**WHAT YOU ARE ASKED TO DO**
Whenever a line in the data below includes the string "Henv", copy it out.

↓

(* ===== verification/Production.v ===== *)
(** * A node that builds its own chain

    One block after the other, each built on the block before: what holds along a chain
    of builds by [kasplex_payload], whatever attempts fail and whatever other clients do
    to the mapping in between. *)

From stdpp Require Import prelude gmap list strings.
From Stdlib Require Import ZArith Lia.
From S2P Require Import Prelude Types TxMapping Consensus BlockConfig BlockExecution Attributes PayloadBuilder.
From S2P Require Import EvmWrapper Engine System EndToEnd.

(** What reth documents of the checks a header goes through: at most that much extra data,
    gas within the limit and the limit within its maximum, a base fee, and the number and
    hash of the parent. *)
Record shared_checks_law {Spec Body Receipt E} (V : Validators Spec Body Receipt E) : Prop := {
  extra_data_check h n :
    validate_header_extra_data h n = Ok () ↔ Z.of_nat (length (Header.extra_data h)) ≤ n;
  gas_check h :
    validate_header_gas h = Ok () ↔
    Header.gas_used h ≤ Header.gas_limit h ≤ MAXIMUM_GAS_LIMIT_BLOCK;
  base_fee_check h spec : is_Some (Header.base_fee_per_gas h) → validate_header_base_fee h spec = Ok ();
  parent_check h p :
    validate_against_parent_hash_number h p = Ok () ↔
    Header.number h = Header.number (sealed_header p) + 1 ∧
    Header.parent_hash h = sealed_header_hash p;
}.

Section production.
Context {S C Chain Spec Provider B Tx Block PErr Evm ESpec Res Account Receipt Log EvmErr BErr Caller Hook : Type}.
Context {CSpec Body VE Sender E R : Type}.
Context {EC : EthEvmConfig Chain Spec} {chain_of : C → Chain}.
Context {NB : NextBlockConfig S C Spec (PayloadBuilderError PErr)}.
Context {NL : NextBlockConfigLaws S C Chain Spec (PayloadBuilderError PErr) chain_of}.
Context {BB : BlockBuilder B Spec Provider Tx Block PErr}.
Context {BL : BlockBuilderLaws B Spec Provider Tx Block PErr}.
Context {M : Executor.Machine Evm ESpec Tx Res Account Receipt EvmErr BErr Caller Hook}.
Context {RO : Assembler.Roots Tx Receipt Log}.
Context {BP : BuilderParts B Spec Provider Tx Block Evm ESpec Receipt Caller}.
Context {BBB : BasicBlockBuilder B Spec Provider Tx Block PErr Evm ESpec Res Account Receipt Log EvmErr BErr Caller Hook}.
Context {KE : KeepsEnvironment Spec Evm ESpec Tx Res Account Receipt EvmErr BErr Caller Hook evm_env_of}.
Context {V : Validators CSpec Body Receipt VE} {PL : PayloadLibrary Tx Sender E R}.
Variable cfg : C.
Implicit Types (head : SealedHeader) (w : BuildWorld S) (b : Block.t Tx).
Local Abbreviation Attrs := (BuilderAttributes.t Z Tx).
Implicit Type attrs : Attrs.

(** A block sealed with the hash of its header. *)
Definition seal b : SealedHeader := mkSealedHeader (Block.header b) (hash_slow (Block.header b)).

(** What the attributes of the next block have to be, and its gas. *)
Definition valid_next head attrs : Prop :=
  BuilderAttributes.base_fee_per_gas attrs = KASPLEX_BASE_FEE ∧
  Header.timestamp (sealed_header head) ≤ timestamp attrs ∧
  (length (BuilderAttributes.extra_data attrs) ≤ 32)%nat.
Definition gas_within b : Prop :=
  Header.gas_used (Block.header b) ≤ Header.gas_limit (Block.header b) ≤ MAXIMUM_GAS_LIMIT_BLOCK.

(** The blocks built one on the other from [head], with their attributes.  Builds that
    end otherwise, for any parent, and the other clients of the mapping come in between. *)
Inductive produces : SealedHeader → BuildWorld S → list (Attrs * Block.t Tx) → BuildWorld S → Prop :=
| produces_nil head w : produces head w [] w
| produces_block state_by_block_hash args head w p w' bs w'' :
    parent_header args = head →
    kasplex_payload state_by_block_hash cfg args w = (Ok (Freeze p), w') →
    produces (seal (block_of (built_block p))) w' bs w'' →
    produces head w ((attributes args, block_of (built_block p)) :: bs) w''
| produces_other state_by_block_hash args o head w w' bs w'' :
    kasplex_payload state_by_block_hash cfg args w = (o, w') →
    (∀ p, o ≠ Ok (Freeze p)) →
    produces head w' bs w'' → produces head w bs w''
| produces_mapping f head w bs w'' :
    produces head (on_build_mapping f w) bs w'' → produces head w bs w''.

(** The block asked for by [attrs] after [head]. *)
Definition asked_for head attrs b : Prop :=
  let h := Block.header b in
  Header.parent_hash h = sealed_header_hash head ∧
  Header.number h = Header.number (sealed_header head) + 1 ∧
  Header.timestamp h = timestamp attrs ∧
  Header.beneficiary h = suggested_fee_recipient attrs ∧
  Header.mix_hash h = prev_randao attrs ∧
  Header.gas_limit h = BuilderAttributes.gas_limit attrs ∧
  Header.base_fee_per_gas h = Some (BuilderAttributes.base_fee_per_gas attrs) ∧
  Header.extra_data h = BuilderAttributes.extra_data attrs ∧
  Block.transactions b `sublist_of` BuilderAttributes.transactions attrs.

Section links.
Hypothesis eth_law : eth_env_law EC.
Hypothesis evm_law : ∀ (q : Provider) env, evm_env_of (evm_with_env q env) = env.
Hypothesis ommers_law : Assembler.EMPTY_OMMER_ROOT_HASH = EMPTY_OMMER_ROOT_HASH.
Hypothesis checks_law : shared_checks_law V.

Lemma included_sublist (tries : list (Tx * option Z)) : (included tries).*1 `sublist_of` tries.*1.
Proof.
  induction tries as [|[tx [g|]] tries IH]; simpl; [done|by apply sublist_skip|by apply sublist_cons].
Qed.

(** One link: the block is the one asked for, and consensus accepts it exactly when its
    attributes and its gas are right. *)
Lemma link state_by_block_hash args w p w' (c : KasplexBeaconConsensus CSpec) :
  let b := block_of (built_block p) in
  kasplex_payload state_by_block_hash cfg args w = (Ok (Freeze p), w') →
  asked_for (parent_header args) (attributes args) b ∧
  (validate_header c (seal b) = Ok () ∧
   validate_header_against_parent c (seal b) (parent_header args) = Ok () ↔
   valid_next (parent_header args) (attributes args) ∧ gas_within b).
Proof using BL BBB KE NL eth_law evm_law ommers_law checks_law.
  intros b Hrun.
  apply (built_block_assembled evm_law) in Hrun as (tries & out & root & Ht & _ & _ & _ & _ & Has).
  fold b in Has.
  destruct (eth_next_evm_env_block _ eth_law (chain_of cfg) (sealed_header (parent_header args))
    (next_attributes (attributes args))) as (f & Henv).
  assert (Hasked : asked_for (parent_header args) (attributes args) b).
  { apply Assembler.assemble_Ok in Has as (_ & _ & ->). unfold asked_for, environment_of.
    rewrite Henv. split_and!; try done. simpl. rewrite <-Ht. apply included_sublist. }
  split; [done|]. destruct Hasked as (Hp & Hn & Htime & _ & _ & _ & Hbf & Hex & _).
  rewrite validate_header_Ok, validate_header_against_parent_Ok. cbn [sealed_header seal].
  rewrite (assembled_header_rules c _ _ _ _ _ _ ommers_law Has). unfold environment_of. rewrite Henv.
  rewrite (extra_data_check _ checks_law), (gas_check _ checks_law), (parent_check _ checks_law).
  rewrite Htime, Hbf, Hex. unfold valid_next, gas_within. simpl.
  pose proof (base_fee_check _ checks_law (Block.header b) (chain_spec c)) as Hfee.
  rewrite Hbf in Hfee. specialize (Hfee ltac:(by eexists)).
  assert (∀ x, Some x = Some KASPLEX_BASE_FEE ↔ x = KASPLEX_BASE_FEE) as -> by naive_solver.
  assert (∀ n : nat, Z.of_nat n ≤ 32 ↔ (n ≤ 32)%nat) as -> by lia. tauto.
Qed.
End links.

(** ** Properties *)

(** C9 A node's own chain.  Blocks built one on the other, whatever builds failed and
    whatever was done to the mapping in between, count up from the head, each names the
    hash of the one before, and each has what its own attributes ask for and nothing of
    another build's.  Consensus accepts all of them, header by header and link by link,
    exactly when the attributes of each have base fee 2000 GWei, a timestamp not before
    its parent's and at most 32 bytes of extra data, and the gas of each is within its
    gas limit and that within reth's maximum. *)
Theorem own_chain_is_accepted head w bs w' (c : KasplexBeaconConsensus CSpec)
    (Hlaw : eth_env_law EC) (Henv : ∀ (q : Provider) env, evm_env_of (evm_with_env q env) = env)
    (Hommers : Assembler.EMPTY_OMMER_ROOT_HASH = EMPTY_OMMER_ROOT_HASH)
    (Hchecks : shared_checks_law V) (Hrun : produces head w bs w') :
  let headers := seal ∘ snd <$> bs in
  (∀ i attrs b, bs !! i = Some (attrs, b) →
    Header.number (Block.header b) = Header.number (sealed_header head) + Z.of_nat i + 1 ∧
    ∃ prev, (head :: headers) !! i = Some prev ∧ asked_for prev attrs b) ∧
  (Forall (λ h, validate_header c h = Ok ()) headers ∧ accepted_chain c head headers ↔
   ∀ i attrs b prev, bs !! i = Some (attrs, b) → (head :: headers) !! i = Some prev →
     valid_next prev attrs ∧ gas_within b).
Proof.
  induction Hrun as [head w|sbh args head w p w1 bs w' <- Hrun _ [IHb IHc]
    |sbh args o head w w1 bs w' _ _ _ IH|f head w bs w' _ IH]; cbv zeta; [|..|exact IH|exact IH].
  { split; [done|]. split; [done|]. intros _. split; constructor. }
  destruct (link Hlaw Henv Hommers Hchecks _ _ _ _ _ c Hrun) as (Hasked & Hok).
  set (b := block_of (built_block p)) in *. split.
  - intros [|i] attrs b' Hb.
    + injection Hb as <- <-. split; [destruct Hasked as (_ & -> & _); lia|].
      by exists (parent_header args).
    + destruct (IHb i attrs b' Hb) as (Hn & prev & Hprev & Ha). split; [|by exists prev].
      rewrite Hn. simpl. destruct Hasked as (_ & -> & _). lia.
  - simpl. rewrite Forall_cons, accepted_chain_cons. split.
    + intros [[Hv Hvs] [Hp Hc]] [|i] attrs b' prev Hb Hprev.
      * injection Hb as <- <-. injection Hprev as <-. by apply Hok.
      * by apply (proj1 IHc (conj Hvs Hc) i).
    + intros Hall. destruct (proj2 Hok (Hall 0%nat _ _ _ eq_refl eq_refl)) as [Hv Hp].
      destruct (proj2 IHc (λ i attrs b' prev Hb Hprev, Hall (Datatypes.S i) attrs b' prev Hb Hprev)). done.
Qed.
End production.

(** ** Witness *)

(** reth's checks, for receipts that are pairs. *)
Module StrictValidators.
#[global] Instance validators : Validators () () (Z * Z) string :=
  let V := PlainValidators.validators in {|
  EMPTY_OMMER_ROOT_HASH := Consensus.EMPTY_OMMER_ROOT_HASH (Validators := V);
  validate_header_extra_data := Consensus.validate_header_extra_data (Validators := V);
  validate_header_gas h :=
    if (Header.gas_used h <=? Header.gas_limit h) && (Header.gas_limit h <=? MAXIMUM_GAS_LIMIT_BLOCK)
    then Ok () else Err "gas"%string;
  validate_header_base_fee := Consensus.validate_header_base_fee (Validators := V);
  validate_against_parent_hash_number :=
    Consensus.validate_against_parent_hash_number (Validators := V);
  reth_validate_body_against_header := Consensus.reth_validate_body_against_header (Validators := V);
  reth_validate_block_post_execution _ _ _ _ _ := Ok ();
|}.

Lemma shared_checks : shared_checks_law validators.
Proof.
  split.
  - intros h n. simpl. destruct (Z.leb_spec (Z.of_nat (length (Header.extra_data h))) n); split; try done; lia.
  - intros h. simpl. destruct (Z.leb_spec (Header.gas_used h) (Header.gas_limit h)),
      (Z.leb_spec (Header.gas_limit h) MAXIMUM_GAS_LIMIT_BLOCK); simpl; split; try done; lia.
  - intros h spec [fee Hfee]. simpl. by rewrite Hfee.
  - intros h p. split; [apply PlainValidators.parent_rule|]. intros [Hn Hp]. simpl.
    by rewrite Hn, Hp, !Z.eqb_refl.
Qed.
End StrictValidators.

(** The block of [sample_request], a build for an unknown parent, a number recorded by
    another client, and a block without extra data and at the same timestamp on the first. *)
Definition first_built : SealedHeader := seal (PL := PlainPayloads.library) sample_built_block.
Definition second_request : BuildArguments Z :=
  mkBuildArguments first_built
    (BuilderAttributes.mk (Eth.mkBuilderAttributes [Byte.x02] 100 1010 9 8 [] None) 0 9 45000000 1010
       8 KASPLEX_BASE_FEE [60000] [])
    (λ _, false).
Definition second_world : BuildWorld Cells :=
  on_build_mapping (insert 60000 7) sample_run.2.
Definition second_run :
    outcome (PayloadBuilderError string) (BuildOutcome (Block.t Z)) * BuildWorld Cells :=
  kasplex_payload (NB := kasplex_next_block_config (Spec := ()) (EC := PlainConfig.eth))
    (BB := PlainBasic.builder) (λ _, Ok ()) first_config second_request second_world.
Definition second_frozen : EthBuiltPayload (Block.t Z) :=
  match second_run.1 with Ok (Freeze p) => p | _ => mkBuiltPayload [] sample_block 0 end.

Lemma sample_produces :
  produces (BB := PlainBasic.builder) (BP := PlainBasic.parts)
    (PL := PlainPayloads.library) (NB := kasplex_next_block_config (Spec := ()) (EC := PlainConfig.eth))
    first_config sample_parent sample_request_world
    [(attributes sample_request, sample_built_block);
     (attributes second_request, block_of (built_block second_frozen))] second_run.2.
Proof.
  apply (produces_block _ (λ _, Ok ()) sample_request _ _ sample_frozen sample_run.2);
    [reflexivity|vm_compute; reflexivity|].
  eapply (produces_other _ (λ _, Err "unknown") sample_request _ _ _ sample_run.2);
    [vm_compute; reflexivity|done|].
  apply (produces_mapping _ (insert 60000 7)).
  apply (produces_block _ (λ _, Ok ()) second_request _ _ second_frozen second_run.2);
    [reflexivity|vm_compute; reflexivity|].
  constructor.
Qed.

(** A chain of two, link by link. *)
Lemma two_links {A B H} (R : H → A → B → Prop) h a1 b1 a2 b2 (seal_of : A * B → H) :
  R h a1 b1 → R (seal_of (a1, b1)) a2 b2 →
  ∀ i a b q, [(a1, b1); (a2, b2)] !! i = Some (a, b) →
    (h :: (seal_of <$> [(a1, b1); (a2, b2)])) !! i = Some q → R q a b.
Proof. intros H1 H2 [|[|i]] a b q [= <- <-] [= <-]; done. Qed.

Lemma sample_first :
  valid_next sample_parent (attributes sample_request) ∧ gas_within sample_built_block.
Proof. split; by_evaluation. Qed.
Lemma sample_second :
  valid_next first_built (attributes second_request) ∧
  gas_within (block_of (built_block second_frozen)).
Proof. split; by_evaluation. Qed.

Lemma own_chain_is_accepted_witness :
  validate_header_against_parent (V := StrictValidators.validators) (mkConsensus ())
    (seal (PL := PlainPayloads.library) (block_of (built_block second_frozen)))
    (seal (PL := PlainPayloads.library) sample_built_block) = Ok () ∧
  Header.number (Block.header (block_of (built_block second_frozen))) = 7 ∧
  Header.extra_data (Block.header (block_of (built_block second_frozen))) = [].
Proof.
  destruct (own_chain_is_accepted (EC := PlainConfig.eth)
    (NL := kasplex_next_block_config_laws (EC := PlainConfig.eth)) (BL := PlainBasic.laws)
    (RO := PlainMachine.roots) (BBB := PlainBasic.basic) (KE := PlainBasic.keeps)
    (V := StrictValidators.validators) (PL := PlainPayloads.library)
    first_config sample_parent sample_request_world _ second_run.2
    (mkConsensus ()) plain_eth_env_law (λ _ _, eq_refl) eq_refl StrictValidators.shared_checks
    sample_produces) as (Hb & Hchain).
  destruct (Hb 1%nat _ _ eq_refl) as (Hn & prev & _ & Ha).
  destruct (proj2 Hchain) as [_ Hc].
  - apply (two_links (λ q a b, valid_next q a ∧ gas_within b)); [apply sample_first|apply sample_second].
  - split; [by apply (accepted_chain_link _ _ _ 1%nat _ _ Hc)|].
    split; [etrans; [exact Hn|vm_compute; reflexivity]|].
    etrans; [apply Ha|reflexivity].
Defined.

↑
↓

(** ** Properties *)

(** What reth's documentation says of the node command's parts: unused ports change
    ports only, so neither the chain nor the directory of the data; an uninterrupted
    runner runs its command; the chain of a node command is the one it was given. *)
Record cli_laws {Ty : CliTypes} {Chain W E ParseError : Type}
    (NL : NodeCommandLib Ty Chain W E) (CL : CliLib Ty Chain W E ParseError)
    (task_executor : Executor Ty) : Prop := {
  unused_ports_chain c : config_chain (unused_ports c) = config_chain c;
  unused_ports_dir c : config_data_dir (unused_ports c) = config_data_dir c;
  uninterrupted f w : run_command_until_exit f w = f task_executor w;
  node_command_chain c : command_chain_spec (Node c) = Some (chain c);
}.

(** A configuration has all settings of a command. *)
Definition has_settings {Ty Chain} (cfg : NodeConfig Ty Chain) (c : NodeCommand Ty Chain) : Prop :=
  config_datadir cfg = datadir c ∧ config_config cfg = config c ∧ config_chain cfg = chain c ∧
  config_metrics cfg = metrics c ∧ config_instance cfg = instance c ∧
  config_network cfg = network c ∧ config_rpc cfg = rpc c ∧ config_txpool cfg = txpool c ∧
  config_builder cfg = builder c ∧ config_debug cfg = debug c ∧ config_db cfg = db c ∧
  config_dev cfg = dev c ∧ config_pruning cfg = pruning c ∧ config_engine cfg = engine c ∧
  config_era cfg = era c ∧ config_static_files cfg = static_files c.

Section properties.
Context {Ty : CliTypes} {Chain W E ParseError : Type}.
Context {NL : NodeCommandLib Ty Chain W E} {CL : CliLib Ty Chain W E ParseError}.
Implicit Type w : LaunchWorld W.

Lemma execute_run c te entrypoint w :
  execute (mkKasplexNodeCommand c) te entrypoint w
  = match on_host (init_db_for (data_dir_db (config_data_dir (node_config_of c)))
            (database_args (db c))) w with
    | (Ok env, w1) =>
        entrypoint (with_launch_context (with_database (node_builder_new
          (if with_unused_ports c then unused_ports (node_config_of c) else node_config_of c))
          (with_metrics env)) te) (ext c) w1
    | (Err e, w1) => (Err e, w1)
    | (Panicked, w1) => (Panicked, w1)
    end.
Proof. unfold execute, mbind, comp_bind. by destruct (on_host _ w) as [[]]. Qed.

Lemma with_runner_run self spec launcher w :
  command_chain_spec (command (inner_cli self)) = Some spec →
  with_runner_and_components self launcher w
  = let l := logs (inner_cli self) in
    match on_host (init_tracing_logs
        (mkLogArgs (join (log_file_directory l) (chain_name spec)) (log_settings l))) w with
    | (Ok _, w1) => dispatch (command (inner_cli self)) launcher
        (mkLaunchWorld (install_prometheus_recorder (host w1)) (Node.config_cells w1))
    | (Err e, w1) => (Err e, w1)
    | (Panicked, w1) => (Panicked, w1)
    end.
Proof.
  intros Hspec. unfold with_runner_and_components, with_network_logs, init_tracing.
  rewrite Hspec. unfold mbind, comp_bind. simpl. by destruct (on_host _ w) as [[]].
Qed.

↑

**SOLUTION TO THIS EXERCISE**
    (next_attributes (attributes args))) as (f & Henv).
    rewrite Henv. split_and!; try done. simpl. rewrite <-Ht. apply included_sublist. }
  rewrite (assembled_header_rules c _ _ _ _ _ _ ommers_law Has). unfold environment_of. rewrite Henv.
    (Hlaw : eth_env_law EC) (Henv : ∀ (q : Provider) env, evm_env_of (evm_with_env q env) = env)
  destruct (link Hlaw Henv Hommers Hchecks _ _ _ _ _ c Hrun) as (Hasked & Hok).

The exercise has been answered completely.